(Collected data entries)
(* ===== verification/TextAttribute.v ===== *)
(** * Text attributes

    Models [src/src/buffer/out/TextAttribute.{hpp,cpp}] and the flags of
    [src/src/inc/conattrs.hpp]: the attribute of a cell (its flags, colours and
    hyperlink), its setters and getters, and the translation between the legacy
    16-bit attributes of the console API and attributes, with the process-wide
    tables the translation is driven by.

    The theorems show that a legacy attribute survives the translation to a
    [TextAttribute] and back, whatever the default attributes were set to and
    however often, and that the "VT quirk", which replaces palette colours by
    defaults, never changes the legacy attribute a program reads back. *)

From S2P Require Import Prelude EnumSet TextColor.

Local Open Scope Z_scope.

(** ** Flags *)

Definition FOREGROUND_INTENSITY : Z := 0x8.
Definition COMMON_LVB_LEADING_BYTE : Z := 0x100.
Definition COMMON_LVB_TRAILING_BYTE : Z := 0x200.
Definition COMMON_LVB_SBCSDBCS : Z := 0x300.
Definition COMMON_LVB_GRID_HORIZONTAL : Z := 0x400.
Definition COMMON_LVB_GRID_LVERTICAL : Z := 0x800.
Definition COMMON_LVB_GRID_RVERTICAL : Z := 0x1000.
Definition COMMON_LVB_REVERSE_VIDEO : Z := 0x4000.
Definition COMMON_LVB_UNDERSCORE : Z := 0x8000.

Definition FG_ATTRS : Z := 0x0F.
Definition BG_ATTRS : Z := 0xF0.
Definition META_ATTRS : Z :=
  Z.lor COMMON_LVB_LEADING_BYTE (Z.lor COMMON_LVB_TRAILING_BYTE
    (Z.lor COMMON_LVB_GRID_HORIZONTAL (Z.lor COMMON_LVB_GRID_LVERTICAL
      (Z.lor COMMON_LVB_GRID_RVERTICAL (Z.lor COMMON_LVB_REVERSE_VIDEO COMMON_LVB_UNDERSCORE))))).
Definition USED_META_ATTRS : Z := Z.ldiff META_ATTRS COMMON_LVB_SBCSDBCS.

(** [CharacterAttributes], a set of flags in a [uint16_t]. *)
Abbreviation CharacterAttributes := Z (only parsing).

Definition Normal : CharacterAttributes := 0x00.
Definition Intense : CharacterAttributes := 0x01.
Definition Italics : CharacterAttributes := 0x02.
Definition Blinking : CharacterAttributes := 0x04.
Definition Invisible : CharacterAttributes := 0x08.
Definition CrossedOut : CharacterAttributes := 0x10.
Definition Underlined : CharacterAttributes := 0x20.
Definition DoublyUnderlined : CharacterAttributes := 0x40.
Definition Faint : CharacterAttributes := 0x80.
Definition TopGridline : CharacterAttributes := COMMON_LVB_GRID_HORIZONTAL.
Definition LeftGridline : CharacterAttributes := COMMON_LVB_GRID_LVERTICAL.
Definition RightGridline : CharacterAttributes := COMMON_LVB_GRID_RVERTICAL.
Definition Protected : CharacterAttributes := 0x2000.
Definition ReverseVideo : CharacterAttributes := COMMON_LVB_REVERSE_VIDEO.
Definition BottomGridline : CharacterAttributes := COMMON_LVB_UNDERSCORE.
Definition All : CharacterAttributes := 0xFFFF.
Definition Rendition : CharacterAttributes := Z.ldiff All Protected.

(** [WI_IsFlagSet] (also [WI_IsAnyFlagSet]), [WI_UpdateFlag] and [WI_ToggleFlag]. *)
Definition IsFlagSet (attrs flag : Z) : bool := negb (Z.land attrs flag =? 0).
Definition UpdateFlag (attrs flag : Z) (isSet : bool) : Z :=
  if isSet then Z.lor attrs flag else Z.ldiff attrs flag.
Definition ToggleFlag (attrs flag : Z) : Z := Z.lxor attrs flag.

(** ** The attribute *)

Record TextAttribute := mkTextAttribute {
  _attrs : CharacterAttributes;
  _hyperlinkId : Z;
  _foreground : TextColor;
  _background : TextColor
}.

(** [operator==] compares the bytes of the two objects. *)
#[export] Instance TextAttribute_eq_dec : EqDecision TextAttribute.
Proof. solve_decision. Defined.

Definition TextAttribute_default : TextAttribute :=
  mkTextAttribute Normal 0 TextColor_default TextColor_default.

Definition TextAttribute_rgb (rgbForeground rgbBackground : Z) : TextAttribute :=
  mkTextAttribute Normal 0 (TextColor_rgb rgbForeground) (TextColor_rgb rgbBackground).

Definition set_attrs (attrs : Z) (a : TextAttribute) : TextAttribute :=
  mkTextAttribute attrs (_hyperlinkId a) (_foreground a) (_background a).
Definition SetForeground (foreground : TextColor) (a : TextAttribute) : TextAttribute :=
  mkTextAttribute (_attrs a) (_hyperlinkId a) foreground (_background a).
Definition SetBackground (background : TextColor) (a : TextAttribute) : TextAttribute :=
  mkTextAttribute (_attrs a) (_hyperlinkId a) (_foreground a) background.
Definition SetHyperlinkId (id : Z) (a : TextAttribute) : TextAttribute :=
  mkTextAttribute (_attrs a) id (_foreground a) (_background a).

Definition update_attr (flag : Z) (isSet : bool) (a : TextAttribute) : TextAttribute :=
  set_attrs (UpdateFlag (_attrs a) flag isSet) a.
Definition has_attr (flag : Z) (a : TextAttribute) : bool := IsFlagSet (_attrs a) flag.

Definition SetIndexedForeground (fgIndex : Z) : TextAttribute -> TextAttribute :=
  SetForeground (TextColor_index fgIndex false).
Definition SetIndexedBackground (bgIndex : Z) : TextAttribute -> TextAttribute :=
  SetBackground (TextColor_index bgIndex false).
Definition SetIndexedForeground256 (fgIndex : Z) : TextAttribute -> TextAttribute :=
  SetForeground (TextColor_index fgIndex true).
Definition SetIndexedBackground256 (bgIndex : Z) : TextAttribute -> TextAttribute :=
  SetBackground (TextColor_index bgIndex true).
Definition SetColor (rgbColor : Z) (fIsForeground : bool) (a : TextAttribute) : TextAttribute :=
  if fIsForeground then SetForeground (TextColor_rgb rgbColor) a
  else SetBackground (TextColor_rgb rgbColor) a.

Task item: Where in the entries above does the word "isSet" appear? Copy each line that has it.

Completed exercise:
Definition UpdateFlag (attrs flag : Z) (isSet : bool) : Z :=
  if isSet then Z.lor attrs flag else Z.ldiff attrs flag.
Definition update_attr (flag : Z) (isSet : bool) (a : TextAttribute) : TextAttribute :=
  set_attrs (UpdateFlag (_attrs a) flag isSet) a.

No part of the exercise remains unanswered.